* Prompt *
Please output exactly the part of the records below that opens with the line containing "[detections], [hosts] and" and closes with the line containing "empty when they", both lines included, and nothing else.

* Source data *
(** * Collection of the vendor data *)

(** X14.  The data [collect_crowdstrike_data] returns have the keys
    [detections], [hosts] and [network_events], in this order.  The hosts
    and the network events are empty and the flags [include_host_activity]
    and [include_network_activity] have no effect.  The detections are
    empty when they are not asked for; otherwise they are what the
    client's answer holds under [detections], and the empty list when the
    answer has no such key. *)
Theorem collect_crowdstrike_data_shape (crowdstrike : CrowdStrikeClient)
    (start_time : pystr)
    (include_detections include_host_activity include_network_activity : bool)
    (data : dict) :
  Hunting.collect_crowdstrike_data crowdstrike start_time include_detections
    include_host_activity include_network_activity = Ok data ->
  (exists detections,
      data = crowdstrike_data detections /\
      (include_detections = false -> detections = VList []) /\
      (include_detections = true ->
       exists answer,
         detections_since crowdstrike start_time = Ok answer /\
         detections = dict_get answer (str "detections") (VList []))) /\
  (forall hosts network,
      Hunting.collect_crowdstrike_data crowdstrike start_time
        include_detections hosts network = Ok data).
Proof.
  unfold Hunting.collect_crowdstrike_data, detections_since.
  intros H. split; [|intros hosts network; exact H].
  destruct include_detections.
  - apply bind_ok in H as (answer & Ha & H). injection H as <-.
    eexists. split; [reflexivity|]. split; [discriminate|].
    intros _. exists answer. split; [exact Ha | reflexivity].
  - injection H as <-. eexists. split; [reflexivity|].
    split; [reflexivity | discriminate].
Qed.

Lemma collect_crowdstrike_data_shape_witness :
  Hunting.collect_crowdstrike_data scenario_crowdstrike
    (str "2024-05-01T00:00:00Z") true false false = Ok scenario_cs_data /\
  (exists detections,
      scenario_cs_data = crowdstrike_data detections /\
      (true = false -> detections = VList []) /\
      (true = true ->
       exists answer,
         detections_since scenario_crowdstrike (str "2024-05-01T00:00:00Z")
         = Ok answer /\
         detections = dict_get answer (str "detections") (VList []))) /\
  (forall hosts network,
      Hunting.collect_crowdstrike_data scenario_crowdstrike
        (str "2024-05-01T00:00:00Z") true hosts network
      = Ok scenario_cs_data).
Proof.
  assert (H : Hunting.collect_crowdstrike_data scenario_crowdstrike
                (str "2024-05-01T00:00:00Z") true false false
              = Ok scenario_cs_data) by reflexivity.
  exact (conj H (@collect_crowdstrike_data_shape scenario_crowdstrike
                   (str "2024-05-01T00:00:00Z") true false false
                   scenario_cs_data H)).
Defined.

(** X15.  [collect_crowdstrike_data] does not tell a failed request from
    an empty one: when the client answers with a dictionary that has no
    [detections], such as its error marker, the data are those of a
    collection with the detections switched off.  An exception of the
    client is not caught. *)
Theorem collect_crowdstrike_data_failures (crowdstrike : CrowdStrikeClient)
    (start_time : pystr)
    (include_host_activity include_network_activity : bool) :
  (forall answer,
      detections_since crowdstrike start_time = Ok answer ->
      lacks_field answer "detections" ->
      Hunting.collect_crowdstrike_data crowdstrike start_time true
        include_host_activity include_network_activity
      = Ok (crowdstrike_data (VList [])) /\
      Hunting.collect_crowdstrike_data crowdstrike start_time true
        include_host_activity include_network_activity
      = Hunting.collect_crowdstrike_data crowdstrike start_time false
          include_host_activity include_network_activity) /\
  (forall e,
      detections_since crowdstrike start_time = Raise e ->
      Hunting.collect_crowdstrike_data crowdstrike start_time true
        include_host_activity include_network_activity = Raise e).
Proof.
  unfold Hunting.collect_crowdstrike_data, detections_since. split.
  - intros answer Ha Hl. rewrite Ha. simpl.
    unfold dict_get. unfold lacks_field in Hl. rewrite Hl.
    split; reflexivity.
  - intros e He. rewrite He. reflexivity.
Qed.

(** X16.  The data [collect_microsoft_data] returns have the keys
    [sign_ins], [alerts] and [risky_users], in this order, and a part that
    is not asked for is empty. *)
Theorem collect_microsoft_data_shape (microsoft : MicrosoftSecurityClient)
    (start_time : pystr)
    (include_sign_ins include_alerts include_risky_users : bool)
    (data : dict) :
  Hunting.collect_microsoft_data microsoft start_time include_sign_ins
    include_alerts include_risky_users = Ok data ->
  exists sign_ins alerts risky_users,
    data = microsoft_data sign_ins alerts risky_users /\
    (include_sign_ins = false -> sign_ins = VList []) /\
    (include_alerts = false -> alerts = VList []) /\
    (include_risky_users = false -> risky_users = VList []).
Proof.
  unfold Hunting.collect_microsoft_data. intros H.
  apply bind_ok in H as (d1 & H1 & H).
  apply bind_ok in H as (d2 & H2 & H).
  assert (E1 : exists s,
             d1 = microsoft_data s (VList []) (VList []) /\
             (include_sign_ins = false -> s = VList [])).
  { destruct include_sign_ins.
    - apply bind_ok in H1 as (answer & _ & H1). injection H1 as <-.
      eexists. split; [reflexivity | discriminate].
    - injection H1 as <-. eexists. split; reflexivity. }
  destruct E1 as (s & -> & Hs).
  assert (E2 : exists a,
             d2 = microsoft_data s a (VList []) /\
             (include_alerts = false -> a = VList [])).
  { destruct include_alerts.
    - apply bind_ok in H2 as (answer & _ & H2). injection H2 as <-.
      eexists. split; [reflexivity | discriminate].
    - injection H2 as <-. eexists. split; reflexivity. }
  destruct E2 as (a & -> & Ha).
  destruct include_risky_users.
  - apply bind_ok in H as (answer & _ & H). injection H as <-.
    do 3 eexists. split; [reflexivity|].
    split; [exact Hs|]. split; [exact Ha | discriminate].
  - injection H as <-. exists s, a, (VList []).
    split; [reflexivity|]. split; [exact Hs|]. split; [exact Ha|].
    reflexivity.
Qed.

Lemma collect_microsoft_data_shape_witness :
  Hunting.collect_microsoft_data Microsoft.client
    (str "2024-05-01T00:00:00Z") true false true
  = Ok (microsoft_data (VList []) (VList []) (VList [])) /\
  exists sign_ins alerts risky_users,
    microsoft_data (VList []) (VList []) (VList [])
    = microsoft_data sign_ins alerts risky_users /\
    (true = false -> sign_ins = VList []) /\
    (false = false -> alerts = VList []) /\
    (true = false -> risky_users = VList []).
Proof.
  assert (H : Hunting.collect_microsoft_data Microsoft.client
                (str "2024-05-01T00:00:00Z") true false true
              = Ok (microsoft_data (VList []) (VList []) (VList [])))
    by reflexivity.
  exact (conj H (@collect_microsoft_data_shape Microsoft.client
                   (str "2024-05-01T00:00:00Z") true false true _ H)).
Defined.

* Task response *
    [detections], [hosts] and [network_events], in this order.  The hosts
    and the network events are empty and the flags [include_host_activity]
    and [include_network_activity] have no effect.  The detections are
    empty when they are not asked for; otherwise they are what the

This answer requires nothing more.